Hey OP, I got some aphorisms too:
>It is true that a frog in a well might be ignorant of the world that lies around it, but not the firmament above. Indeed, even in the water there beneath him, he will have a glimpse of the infinite eternal, and with much less to distract him than those whose lines of sight are much more horizontally inclined. This is why, therefore, the least worldly men are still often the most wise, for they tend not to clutter their minds with small and worldly things of little consequence - though of course, they may not have had the luxury of choosing. For this reason, Joyce was right to say of his native Dublin, in explaining why he chose it as the setting for his Ulysses, that the universal lies in the particular.
>Those who insist that a successor must not suffer for the sins of their predecessors, are nonetheless insistent that the latter be permitted to make the former suffer, should they perceive the sins of the latter as directed unto them. No clearer evidence of this have we than with the dwindling number of former, nonagenerian 'Nazis' - who, typically having participated in the regime under duress and having played very minor parts in any case, find themselves wheeled out to face the judgement of their victors' children and grandchildren.
>Across the spectrum, one hears a certain claim in contradiction to that of Louis XIV: "L'etat c'est ne pas moi!" Seemingly unrelated is the claim of de Maistre who, speaking in regard to the US Constitution, declared that a constitution for all is a constitution for none. In the spirit of this claim, with regard to the former, we are left with a question: Can a state with whom no one identifies, be for everyone? Can this be so?

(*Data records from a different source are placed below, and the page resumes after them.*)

(* ===== verification/KAskSpec.v ===== *)
(** * The dialogue on a terminal: the theorems

    First the configuration of [KConfCheck] at the start of the dialogue, and
    tests that decide what the theorems ask for. *)
From S2P Require Import Prelude CLib CStr KData KExpr KState KSymbol KSymFrame KSymRef KSymSolve KSymTab KSymUnique KSymSet KSymCheck.
From S2P Require Import KMenu KMenuTree KConf KConfText KConfLine KConfLoad KCalc KConfSave KConfFile KConfReset KConfValues KConfRound KConfCheck KConfSafe.
From S2P Require Import KToken KLex KGram KParse KParseSpec KAsk KAskKeep KAskRun KAskTop KAskReply.
From Stdlib Require Import Ascii.
Open Scope pr30_scope.

(** ** Tests *)

Definition ask_line : list ascii := repeat NUL 128.
(** A program that has read the configuration [k]. *)
Definition front_start (k : kstate) (mode : input_mode) (stdin : string) : front :=
  Front (conf_start k) ∅ mode 1 true 0 ask_line None stdin 0.





Definition question_check (k : kstate) (m : mid) (s : sid) : bool :=
  from_option (λ x, bool_decide (mn_sym x = Some s) &&
    from_option (λ p, bool_decide (is_Some (ks_props k !! p))) false (mn_prompt x)) false (ks_menus k !! m) &&
  from_option valid false (ks_syms k !! s).
Lemma question_check_ok k m s y : question_check k m s = true → ks_syms k !! s = Some y → question k m s y.
Proof.
  unfold question_check. intros [C V]%andb_true_iff H. rewrite H in V. split; [|done..].
  destruct (ks_menus k !! m) as [x|]; [|done]. simpl in C. apply andb_true_iff in C as [Hs%bool_decide_eq_true C].
  destruct (mn_prompt x) as [p|] eqn:Hp; [|done]. apply bool_decide_eq_true in C as [q Hq]. by exists x, p, q.
Qed.



(** ** Examples *)

(** The program with no clock, no random numbers and nothing in its environment. *)
Definition no_random (_ : nat) : Z := 0.

Definition store_of (input : list top) : kstate :=
  match conf_parse None None "2.6" input parser_start with Done (_, p) => ps_k p | _ => init_state end.


(** A number without a default. *)
Definition number_input : list top := [
  TStmt (SConfig false "NUMBER" [CType S_INT (Some ("A number"%string, None))])
].
Definition number_store : kstate :=
  final (for_all_symbols sym_calc_value) (store_of number_input).

(** ** Runs without questions *)





(** ** Answers *)

(** C17: the question about a boolean or tristate symbol ends on every input.
    Whatever bytes are typed, [conf_sym] stays inside its array, and takes a
    line with each turn.  Either the input ends, and the program exits with
    status 1 and a store that did not change, or an answer was accepted: then
    the symbol has it as its setting, and it is the old value or one that the
    dependencies allow. *)
Theorem conf_sym_ends turns random gettext m s y f :
  ready (fe_k f) → listed (fe_k f) → question (fe_k f) m s y → logic_type y →
  tri_ltb (sy_rev_dep_tri y) (sy_visible y) = true → fe_mode f = ask_all → 2 < length (fe_line f) →
  String.length (fe_stdin f) < turns →
  ∃ r f', conf_sym turns random gettext m f = Done (r, f') ∧
    (r = Exit 1 ∧ fe_k f' = fe_k f ∨ r = Go () ∧ ∃ v, admissible y v ∧ given (fe_k f') s v).
Proof.
  intros R Ls Qu T Ch M L Tu. pose proof Qu as [(x & p & q & Hx & _ & _ & Hs) H V]. unfold conf_sym.
  eapply comes_read; [by apply read_menu|]. eapply (comes_step _ s _ f f); [by rewrite Hs|].
  by apply (run_sym (fe_k f) s y R Ls H V T turns random gettext m Qu Ch turns f).
Qed.

Lemma conf_sym_ends_witness :
  let f := front_start conf_done ask_all (ln "?" +:+ ln "maybe" +:+ ln " y ") in
  ∃ y r f', ks_syms conf_done !! 5 = Some y ∧ conf_sym 20 no_random id 2 f = Done (r, f') ∧
    (r = Exit 1 ∧ fe_k f' = fe_k f ∨ r = Go () ∧ ∃ v, admissible y v ∧ given (fe_k f') 5 v).
Proof.
  destruct (ks_syms conf_done !! 5) as [y|] eqn:H; [|exfalso; by vm_compute in H].
  set (f := front_start conf_done ask_all (ln "?" +:+ ln "maybe" +:+ ln " y ")).
  destruct (conf_sym_ends 20 no_random id 2 5 y f) as (r & f' & Q).
  - exact (sn_ready _ conf_done_now).
  - exact (sb_listed _ _ _ _ _ _ conf_done_storable).
  - apply question_check_ok; [by vm_compute|done].
  - vm_compute in H. injection H as <-. by right.
  - vm_compute in H. by injection H as <-.
  - done.
  - simpl. lia.
  - vm_compute. lia.
  - exists y, r, f'. split; [done|exact Q].
Defined.

(** C31: an answer that is allowed is taken at once.  If the next line of the
    input is empty or a word without blanks around it, and [reply_of] takes it
    for the value [v] (an empty line stands for the old value), then [conf_sym]
    asks once, takes just this line from the input, and [v] is the setting of
    the symbol. *)
Theorem conf_sym_answer turns random gettext m s y w rest v f :
  ready (fe_k f) → listed (fe_k f) → question (fe_k f) m s y → logic_type y →
  tri_ltb (sy_rev_dep_tri y) (sy_visible y) = true → fe_mode f = ask_all → 2 < length (fe_line f) → 0 < turns →
  answer_line w → String.length w + 2 ≤ length (fe_line f) → fe_stdin f = ln w +:+ rest →
  reply_of (char_at w) (tail_of w) (sv_tri (sy_curr y)) = Value v → admissible y v →
  ∃ f', conf_sym turns random gettext m f = Done (Go (), f') ∧ fe_stdin f' = rest ∧ given (fe_k f') s v.
Proof.
  intros R Ls Qu T Ch M L Tu W Lw Es Rp Ad. pose proof Qu as [(x & p & q & Hx & _ & _ & Hs) H V].
  destruct turns as [|n]; [lia|].
  destruct (run_word (fe_k f) s y R Ls H V T (S n) random gettext m Qu Ch w rest v n f) as (r & f' & E & -> & Q); [done..|].
  exists f'. split; [|done]. unfold conf_sym, andthen at 1.
  rewrite (mthen_done _ _ _ (Go x) f) by (by rewrite (of_store_run _ _ _ _ (read_menu _ _ _ Hx)), put_same).
  unfold andthen at 1. by rewrite (mthen_done _ _ _ (Go s) f) by (by rewrite Hs).
Qed.

Lemma conf_sym_answer_witness :
  let f := front_start conf_done ask_all (ln "y" +:+ "more") in
  ∃ f', conf_sym 1 no_random id 2 f = Done (Go (), f') ∧ fe_stdin f' = "more"%string ∧ given (fe_k f') 5 Yes.
Proof.
  destruct (ks_syms conf_done !! 5) as [y|] eqn:H; [|exfalso; by vm_compute in H].
  apply (conf_sym_answer 1 no_random id 2 5 y "y" "more" Yes (front_start conf_done ask_all (ln "y" +:+ "more"))).
  - exact (sn_ready _ conf_done_now).
  - exact (sb_listed _ _ _ _ _ _ conf_done_storable).
  - apply question_check_ok; [by vm_compute|done].
  - vm_compute in H. injection H as <-. by right.
  - vm_compute in H. by injection H as <-.
  - done.
  - simpl. lia.
  - lia.
  - clear H. right. split_and!; [done..|]. by exists [], "y"%char.
  - simpl. lia.
  - done.
  - done.
  - right. vm_compute in H. by injection H as <-.
Defined.

(** C38: a question about a number whose value is not a number does not end
    when the program answers it itself.  [conf_string] offers the value to
    [sym_set_string_value], which refuses it, and the loop goes round without
    an end: no number of turns is enough.  The text of an int or hex symbol
    without a default is empty, so [conf -d] hangs on it. *)
Theorem conf_string_never_ends turns random gettext m s y c f :
  question (fe_k f) m s y → sy_type y = S_INT ∨ sy_type y = S_HEX → sv_val (sy_curr y) = VStr c →
  string_valid (sy_type y) (cs_text c) = false → silent f s → 2 < length (fe_line f) →
  conf_string turns random gettext m f = NoFuel.
Proof.
  intros Qu T Ec N Si L. pose proof Qu as [(x & p & q & Hx & _ & _ & Hs) H V]. unfold conf_string, andthen at 1.
  rewrite (mthen_done _ _ _ (Go x) f) by (by rewrite (of_store_run _ _ _ _ (read_menu _ _ _ Hx)), put_same).
  unfold andthen at 1. rewrite (mthen_done _ _ _ (Go s) f) by (by rewrite Hs). by apply (string_stuck _ _ _ _ _ y c).
Qed.

Lemma conf_string_never_ends_witness :
  conf_string 1000 no_random id 1 (front_start number_store set_default EmptyString) = NoFuel.
Proof.
  destruct (ks_syms number_store !! 9) as [y|] eqn:H; [|exfalso; by vm_compute in H].
  destruct (sv_val (sy_curr y)) as [|c|] eqn:Ec; [exfalso; vm_compute in H; by injection H as <-| |exfalso; vm_compute in H; by injection H as <-].
  apply (conf_string_never_ends 1000 no_random id 1 9 y c).
  - apply question_check_ok; [by vm_compute|done].
  - left. vm_compute in H. by injection H as <-.
  - done.
  - vm_compute in H. injection H as <-. by injection Ec as <-.
  - by left.
  - simpl. lia.
Defined.

(** ** Choices *)



(** ** Visibility *)



(** ** The whole program *)

(** A description with a symbol of each kind and a choice, and a user who asks
    for help once. *)
Definition main_text : string :=
  ln "config MODULES" +:+ ln " bool" +:+ ln " default y" +:+ ln "config FOO" +:+ ln " tristate 'Foo'" +:+
  ln "config BAR" +:+ ln " int 'Bar'" +:+ ln " default 5" +:+ ln "config OPENWRTVERSION" +:+ ln " string" +:+
  ln "config BAZ" +:+ ln " string 'Baz' if FOO" +:+ ln "choice" +:+ ln " prompt 'Pick'" +:+
  ln "config A" +:+ ln " bool 'a'" +:+ ln "config B" +:+ ln " bool 'b'" +:+ ln "endchoice".
Definition main_answers : string := ln "y" +:+ ln "?" +:+ ln "12" +:+ ln "hello" +:+ ln "2".
Definition main_run (stdin : string) (av : list string) : outcome (flow Z * front) :=
  main 100 no_random NUL no_env id now 7 all_writable blank_line
    (λ name, if decide (name = "Config.in"%string) then Some main_text else None) (λ _, GLOB_NOMATCH) (λ _, NUL)
    None None "2.6" (λ _, mcrash) true 50 "conf" av (front_start init_state ask_all stdin).

(** The description is parsed, every question is asked, and the answers are in
    the file. *)
Example main_dialogue :
  (match main_run main_answers ["Config.in"%string] with
   | Done (Go r, f) => Some (r, cf_files (fe_conf f) !! conf_def_filename, fe_stdin f)
   | _ => None
   end) = Some (0%Z, Some (
     ln "#" +:+ ln "# Automatically generated make config: don't edit" +:+ ln "# OpenWrt version: " +:+
     "# " +:+ now +:+ ln "#" +:+ ln "CONFIG_MODULES=y" +:+ ln "CONFIG_FOO=y" +:+ ln "CONFIG_BAR=12" +:+
     ln ("CONFIG_BAZ=" +:+ String dq "hello" +:+ String dq "") +:+
     ln "# CONFIG_A is not set" +:+ ln "CONFIG_B=y"), EmptyString).
Proof. by vm_compute. Qed.

(** At the end of the input the program gives up. *)
Example main_aborted :
  (match main_run (ln "y") ["Config.in"%string] with
   | Done (Exit r, f) => Some (r, cf_files (fe_conf f) !! conf_def_filename)
   | _ => None
   end) = Some (1%Z, None).
Proof. by vm_compute. Qed.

>The conservative is one who, looking for a collective to which he can belong, either does not realize there is only a rabble or has foolishly consigned himself to one. The latter deserves his fate, whereas for the former there is hope.
>Is Chomsky not rather some sort of philosophical asbestos? He places himself as a buffer, between the reader and the inferno of modern capitalism and all the maladies contained therein - and yet he chokes you, slowly and in secret, from within.

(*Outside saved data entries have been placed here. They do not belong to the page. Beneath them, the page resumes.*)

(* ===== verification/NvCrc.v ===== *)
(** * CRC-8 of the NVRAM image: [package/nvram/src/crc.c]

    The table-driven checksum, its definition bit by bit, and which changes of
    the data it finds. *)
From S2P Require Import Prelude CLib CStr.
From Stdlib Require Import Ascii.
Open Scope pr30_scope.
Local Open Scope Z_scope.

(** ** The code *)

Definition crc8_table : list Z := [
   0; 247; 185; 78; 37; 210; 156; 107; 74; 189; 243; 4; 111; 152; 214; 33;
   148; 99; 45; 218; 177; 70; 8; 255; 222; 41; 103; 144; 251; 12; 66; 181;
   127; 136; 198; 49; 90; 173; 227; 20; 53; 194; 140; 123; 16; 231; 169; 94;
   235; 28; 82; 165; 206; 57; 119; 128; 161; 86; 24; 239; 132; 115; 61; 202;
   254; 9; 71; 176; 219; 44; 98; 149; 180; 67; 13; 250; 145; 102; 40; 223;
   106; 157; 211; 36; 79; 184; 246; 1; 32; 215; 153; 110; 5; 242; 188; 75;
   129; 118; 56; 207; 164; 83; 29; 234; 203; 60; 114; 133; 238; 25; 87; 160;
   21; 226; 172; 91; 48; 199; 137; 126; 95; 168; 230; 17; 122; 141; 195; 52;
   171; 92; 18; 229; 142; 121; 55; 192; 225; 22; 88; 175; 196; 51; 125; 138;
   63; 200; 134; 113; 26; 237; 163; 84; 117; 130; 204; 59; 80; 167; 233; 30;
   212; 35; 109; 154; 241; 6; 72; 191; 158; 105; 39; 208; 187; 76; 2; 245;
   64; 183; 249; 14; 101; 146; 220; 43; 10; 253; 179; 68; 47; 216; 150; 97;
   85; 162; 236; 27; 112; 135; 201; 62; 31; 232; 166; 81; 58; 205; 131; 116;
   193; 54; 120; 143; 228; 19; 93; 170; 139; 124; 50; 197; 174; 89; 23; 224;
   42; 221; 147; 100; 15; 248; 182; 65; 96; 151; 217; 46; 69; 178; 252; 11;
   190; 73; 7; 240; 155; 108; 34; 213; 244; 3; 77; 186; 209; 38; 104; 159].

(** [None]: a byte behind the end of the data is read. *)
Fixpoint hndcrc8 (pdata : list Z) (nbytes : nat) (crc : Z) {struct nbytes} : option Z :=
  match nbytes with
  | O => Some crc
  | S nbytes =>
      match pdata with
      | [] => None
      | b :: pdata =>
          let? c := crc8_table !! Z.to_nat (Z.land (Z.lxor crc b) 255) in
          hndcrc8 pdata nbytes c
      end
  end.

(** ** The polynomial *)

(** x^8 + x^7 + x^6 + x^4 + x^2 + 1 without the leading term, the coefficient
    of 1 in the highest bit. *)
Definition crc8_poly : Z := 0xAB.

(** Division by the polynomial, a bit at a time. *)
Definition crc8_bit (c : Z) : Z := Z.lxor (Z.shiftr c 1) (if Z.odd c then crc8_poly else 0).
Definition crc8_byte (c b : Z) : Z := Nat.iter 8 crc8_bit (Z.lxor c b).
Definition crc8 (data : list Z) (c : Z) : Z := fold_left crc8_byte data c.

Definition is_byte (b : Z) : Prop := 0 ≤ b < 256.

(** ** Bytes *)

Lemma byte_all (P : Z → bool) : forallb P (map Z.of_nat (seq 0 256)) = true → ∀ b, is_byte b → P b = true.
Proof.
  intros H b [B1 B2]. rewrite forallb_forall in H. apply H, in_map_iff. exists (Z.to_nat b).
  split; [lia|]. apply in_seq. lia.
Qed.
Lemma byte_lxor a b : is_byte a → is_byte b → is_byte (Z.lxor a b).
Proof.
  intros [A1 A2] [B1 B2]. assert (N : 0 ≤ Z.lxor a b) by (apply Z.lxor_nonneg; lia). split; [done|].
  destruct (decide (Z.lxor a b = 0)) as [->|N0]; [lia|]. apply (Z.log2_lt_pow2 _ 8); [lia|].
  pose proof (Z.log2_lxor a b A1 B1). pose proof (Z.log2_le_mono a 255 ltac:(lia)).
  pose proof (Z.log2_le_mono b 255 ltac:(lia)). change (Z.log2 255) with 7 in *. lia.
Qed.
Lemma byte_land b : is_byte b → Z.land b 255 = b.
Proof. intros [B1 B2]. change 255 with (Z.ones 8). rewrite Z.land_ones by done. apply Z.mod_small. lia. Qed.
Lemma lxor_cancel_l c a b : Z.lxor c a = Z.lxor c b → a = b.
Proof. intros H. apply (f_equal (Z.lxor c)) in H. by rewrite <-!Z.lxor_assoc, !Z.lxor_nilpotent, !Z.lxor_0_l in H. Qed.

Lemma fold_left_cons {A B} (f : A → B → A) b l a : fold_left f (b :: l) a = fold_left f l (f a b).
Proof. reflexivity. Qed.

(** ** The table *)

(** Entry [b] is the remainder for the byte [b]. *)
Definition entry_ok (b : Z) : bool :=
  bool_decide (crc8_table !! Z.to_nat b = Some (crc8_byte 0 b)) && ((0 <=? crc8_byte 0 b) && (crc8_byte 0 b <? 256)).
Lemma entries_ok : forallb entry_ok (map Z.of_nat (seq 0 256)) = true.
Proof. vm_compute. reflexivity. Qed.
#[local] Opaque crc8_table crc8_byte.
Lemma crc8_table_entry b : is_byte b → crc8_table !! Z.to_nat b = Some (crc8_byte 0 b) ∧ is_byte (crc8_byte 0 b).
Proof.
  intros B. pose proof (byte_all entry_ok entries_ok b B) as H. unfold entry_ok in H.
  rewrite !andb_true_iff, bool_decide_eq_true in H. destruct H as (E & H1 & H2). unfold is_byte.
  apply Z.leb_le in H1. apply Z.ltb_lt in H2. done.
Qed.
(** Different bytes have different remainders. *)
Definition table_inv : list Z := Eval vm_compute in
  map (λ i, Z.of_nat (default 0%nat (fst <$> list_find (λ v, v = Z.of_nat i) crc8_table))) (seq 0 256).
Definition inv_ok (b : Z) : bool := bool_decide (table_inv !! Z.to_nat (crc8_byte 0 b) = Some b).
#[local] Transparent crc8_table crc8_byte.
Lemma invs_ok : forallb inv_ok (map Z.of_nat (seq 0 256)) = true.
Proof. vm_compute. reflexivity. Qed.
#[local] Opaque crc8_table crc8_byte table_inv.
Lemma table_inj a b : is_byte a → is_byte b → crc8_byte 0 a = crc8_byte 0 b → a = b.
Proof.
  intros A B E. pose proof (byte_all inv_ok invs_ok a A) as Ha. pose proof (byte_all inv_ok invs_ok b B) as Hb.
  unfold inv_ok in Ha, Hb. rewrite bool_decide_eq_true in Ha, Hb. rewrite E in Ha. congruence.
Qed.

#[local] Transparent crc8_byte.
Lemma byte_step c b : crc8_byte c b = crc8_byte 0 (Z.lxor c b).
Proof. unfold crc8_byte. rewrite Z.lxor_0_l. reflexivity. Qed.
#[local] Opaque crc8_byte.
Lemma crc8_byte_range c b : is_byte c → is_byte b → is_byte (crc8_byte c b).
Proof. intros C B. rewrite byte_step. by apply crc8_table_entry, byte_lxor. Qed.
Lemma crc8_cons b data c : crc8 (b :: data) c = crc8 data (crc8_byte c b).
Proof. exact (fold_left_cons crc8_byte b data c). Qed.
Lemma crc8_range data c : is_byte c → Forall is_byte data → is_byte (crc8 data c).
Proof.
  intros C H. revert c C. induction H as [|b data B _ IH]; intros c C; [done|]. rewrite crc8_cons. by apply IH, crc8_byte_range.
Qed.

(** The table gives what the division gives. *)
Lemma hndcrc8_run data rest c :
  is_byte c → Forall is_byte data → hndcrc8 (data ++ rest) (length data) c = Some (crc8 data c).
Proof.
  intros C H. revert c C. induction H as [|b data B _ IH]; intros c C; [done|]. rewrite crc8_cons. cbn [length app hndcrc8].
  rewrite byte_land by (by apply byte_lxor). destruct (crc8_table_entry (Z.lxor c b)) as [E R]; [by apply byte_lxor|].
  rewrite E. rewrite IH by done. by rewrite (byte_step c b).
Qed.

(** ** Errors *)

Lemma crc8_app d1 d2 c : crc8 (d1 ++ d2) c = crc8 d2 (crc8 d1 c).
Proof. exact (fold_left_app crc8_byte d1 d2 c). Qed.
Lemma byte_inj_l c c' b : is_byte c → is_byte c' → is_byte b → crc8_byte c b = crc8_byte c' b → c = c'.
Proof.
  intros C C' B. rewrite !(byte_step _ b). intros E. apply table_inj in E; [|by apply byte_lxor..].
  rewrite !(Z.lxor_comm _ b) in E. by eapply lxor_cancel_l.
Qed.
Lemma byte_inj_r c b b' : is_byte c → is_byte b → is_byte b' → crc8_byte c b = crc8_byte c b' → b = b'.
Proof.
  intros C B B'. rewrite !(byte_step c). intros E. apply table_inj in E; [|by apply byte_lxor..].
  by eapply lxor_cancel_l.
Qed.
Lemma crc8_inj data c c' : is_byte c → is_byte c' → Forall is_byte data → crc8 data c = crc8 data c' → c = c'.
Proof.
  intros C C' H. revert c c' C C'. induction H as [|b data B _ IH]; intros c c' C C' E; [done|]. rewrite !crc8_cons in E.
  apply IH in E; [|by apply crc8_byte_range..]. by apply (byte_inj_l c c' b).
Qed.
(** One changed byte is found. *)
Lemma crc8_detects d1 b b' d2 c :
  is_byte c → Forall is_byte (d1 ++ b :: d2) → is_byte b' → b ≠ b' → crc8 (d1 ++ b :: d2) c ≠ crc8 (d1 ++ b' :: d2) c.
Proof.
  intros C [H1 [B H2]%Forall_cons]%Forall_app B' N E. rewrite !crc8_app, !crc8_cons in E.
  pose proof (crc8_range d1 c C H1) as R. apply crc8_inj in E; [|by apply crc8_byte_range..|done].
  by apply byte_inj_r in E.
Qed.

>Somehow, the French have managed to portray themselves as the most qualified of all peoples in matters of taste - yet I can think of no finer example of French taste than of Proust's comments in regards to asparagus, comparing the pungent odour it imbues upon one's piss to a flask of perfume.
>The Ancient Greeks, it is true, could not turn water into wine - and yet they treated it as such. Is that not more admirable?